→ Brief
The expected response is a copy of every line in the entries below that includes the word "kwargs".

→ Supplied data
(** * Satellite / Capsule upgrade tasks

    A shallow embedding of [automation_tools/satellite6/upgrade/__init__.py]:
    the three Fabric tasks [satellite6_upgrade], [satellite6_capsule_upgrade]
    and [product_upgrade], written in a small reader/state/error monad that
    records every remote operation the tasks issue. *)

From Stdlib Require Import ZArith.
From stdpp Require Import base strings list gmap.

Local Open Scope string_scope.
Local Open Scope list_scope.

(** ** Python values that reach the remote layer *)

Inductive Val :=
| VNone
| VStr (s : string)
| VBool (b : bool)
| VInt (n : Z).

(** The result of [os.environ.get(k)] or [env.get(k)] is a string or
    [None]; [py] turns it into an argument value, [fmt] is what
    ['{0}'.format(x)] prints for it. *)
Definition py (o : option string) : Val :=
  match o with Some s => VStr s | None => VNone end.

Definition fmt (o : option string) : string :=
  match o with Some s => s | None => "None" end.

(** Python truth value of a string-or-None. *)
Definition truthy (o : option string) : bool :=
  match o with
  | Some (String _ _) => true
  | _ => false
  end.

(** [x in l] for a string-or-None [x] and a list of strings. *)
Definition py_in (o : option string) (l : list string) : bool :=
  match o with
  | Some s => existsb (String.eqb s) l
  | None => false
  end.

(** [x is None]. *)
Definition is_none (o : option string) : bool :=
  match o with None => true | Some _ => false end.

(** [x == s] for a string-or-None [x]. *)
Definition py_eq (o : option string) (s : string) : bool :=
  match o with
  | Some s' => String.eqb s' s
  | None => false
  end.

Definition LF : string := String (Ascii.ascii_of_nat 10) EmptyString.

(** ** Remote operations *)

(** Where an operation runs: on the host the enclosing task was started
    for ([Ambient]), or on the host given to [execute(..., host=h)]. *)
Inductive Target :=
| Ambient
| OnHost (h : option string).

(** The helpers imported from the rest of the package.  Their bodies are
    not part of this module: a call is recorded with its arguments. *)
Inductive Helper :=
| create_rhevm_instance
| delete_rhevm_instance
| sync_capsule_tools_repos_to_upgrade
| copy_ssh_key
| host_pings
| reboot
| foreman_debug
| set_yum_debug_level
| subscribe
| enable_repos
| disable_repos
| generate_capsule_certs
| distro_info
| update_packages.

Inductive Op :=
| Run (tgt : Target) (cmd : string) (warn_only : bool)
| Put (tgt : Target) (content : string) (remote_path : string)
| Call (tgt : Target) (fn : Helper) (args : list Val)
       (kwargs : list (string * Val)).

(** Only [run(..., warn_only=True)] tolerates a failing command. *)
Definition tolerant (op : Op) : bool :=
  match op with
  | Run _ _ warn_only => warn_only
  | _ => false
  end.

(** ** The world a task runs in *)

Record World := {
  environ : gmap string string;        (* os.environ *)
  fails : list Op → Op → bool;         (* does this operation fail, after that history *)
  distro_major : Target → string;      (* distro_info()[1], formatted *)
  ctime : nat → string                 (* time.ctime(), by operations issued so far *)
}.

Record State := {
  ops : list Op;                       (* remote operations issued, oldest first *)
  out : list string;                   (* lines printed, oldest first *)
  fenv : gmap string (option string)   (* fabric.api.env: the shared dict *)
}.

Definition initial : State := {| ops := []; out := []; fenv := ∅ |}.

(** How a task can stop early: [sys.exit(code)], Fabric aborting on a
    failed operation, the use of a local variable that was never assigned,
    or an [AttributeError]. *)
Inductive Failure :=
| SysExit (code : Z)
| Aborted (op : Op)
| UnboundLocal (name : string)
| AttributeError (msg : string).

Inductive Result (A : Type) :=
| Ok (a : A)
| Fail (e : Failure).
Arguments Ok {A} a.
Arguments Fail {A} e.

Definition M (A : Type) : Type := World → State → Result A * State.

Global Instance M_ret : MRet M := λ A a _ s, (Ok a, s).

Global Instance M_bind : MBind M := λ A B f m w s,
  match m w s with
  | (Ok a, s') => f a w s'
  | (Fail e, s') => (Fail e, s')
  end.

(** ** Primitives *)

Definition getenv (k : string) : M (option string) :=
  λ w s, (Ok (environ w !! k), s).

Definition env_get (k : string) : M (option string) :=
  λ _ s, (Ok (mjoin (fenv s !! k)), s).

Definition env_set (k : string) (v : option string) : M unit :=
  λ _ s, (Ok tt, {| ops := ops s; out := out s; fenv := <[k := v]> (fenv s) |}).

Definition print (line : string) : M unit :=
  λ _ s, (Ok tt, {| ops := ops s; out := out s ++ [line]; fenv := fenv s |}).

Definition time_ctime : M string :=
  λ w s, (Ok (ctime w (length (ops s))), s).

Definition sys_exit {A} (code : Z) : M A :=
  λ _ s, (Fail (SysExit code), s).

Definition unbound {A} (name : string) : M A :=
  λ _ s, (Fail (UnboundLocal name), s).

Definition raise_attribute_error {A} (msg : string) : M A :=
  λ _ s, (Fail (AttributeError msg), s).

(** Issue one remote operation.  It is recorded whatever happens; when it
    fails, a tolerant one lets the task go on and any other aborts it. *)
Definition exec (op : Op) : M unit :=
  λ w s,
    let s' := {| ops := ops s ++ [op]; out := out s; fenv := fenv s |} in
    if fails w (ops s) op
    then if tolerant op then (Ok tt, s') else (Fail (Aborted op), s')
    else (Ok tt, s').

Definition run (tgt : Target) (cmd : string) (warn_only : bool) : M unit :=
  exec (Run tgt cmd warn_only).

Definition put (tgt : Target) (content remote_path : string) : M unit :=
  exec (Put tgt content remote_path).

Definition call (tgt : Target) (fn : Helper) (args : list Val)
    (kwargs : list (string * Val)) : M unit :=
  exec (Call tgt fn args kwargs).

(** [distro_info()[1]]. *)
Definition reported_major (tgt : Target) : M string :=
  λ w s, (Ok (distro_major w tgt), s).

Definition distro_info_major (tgt : Target) : M string :=
  call tgt distro_info [] [];; reported_major tgt.

(** [execute(task, ..., host=h)] and [execute(task, ...)].  Before it
    calls the task, Fabric strips the host strings it was given; for
    [host=None] this is [None.strip()], which raises. *)
Definition none_has_no_strip : string :=
  "'NoneType' object has no attribute 'strip'".

Definition execute {A} (task : Target → M A) (host : option string) : M A :=
  match host with
  | Some _ => task (OnHost host)
  | None => raise_attribute_error none_has_no_strip
  end.

Definition execute_ambient {A} (task : Target → M A) : M A :=
  task Ambient.

(** [if c: body] with nothing after it in the branch. *)
Definition when (c : bool) (body : M unit) : M unit :=
  if c then body else mret tt.

(** A local variable that may not have been assigned yet. *)
Inductive Local (A : Type) :=
| Unassigned
| Assigned (a : A).
Arguments Unassigned {A}.
Arguments Assigned {A} a.

Definition read_local {A} (name : string) (v : Local A) : M A :=
  match v with
  | Assigned a => mret a
  | Unassigned => unbound name
  end.

(** ** satellite6_upgrade *)

Definition stop_for_loop : string :=
  "for i in qpidd pulp_workers pulp_celerybeat " +:+
  "pulp_resource_manager httpd; do service $i stop; done".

→ Result of the exercise
       (kwargs : list (string * Val)).
    (kwargs : list (string * Val)) : M unit :=
  exec (Call tgt fn args kwargs).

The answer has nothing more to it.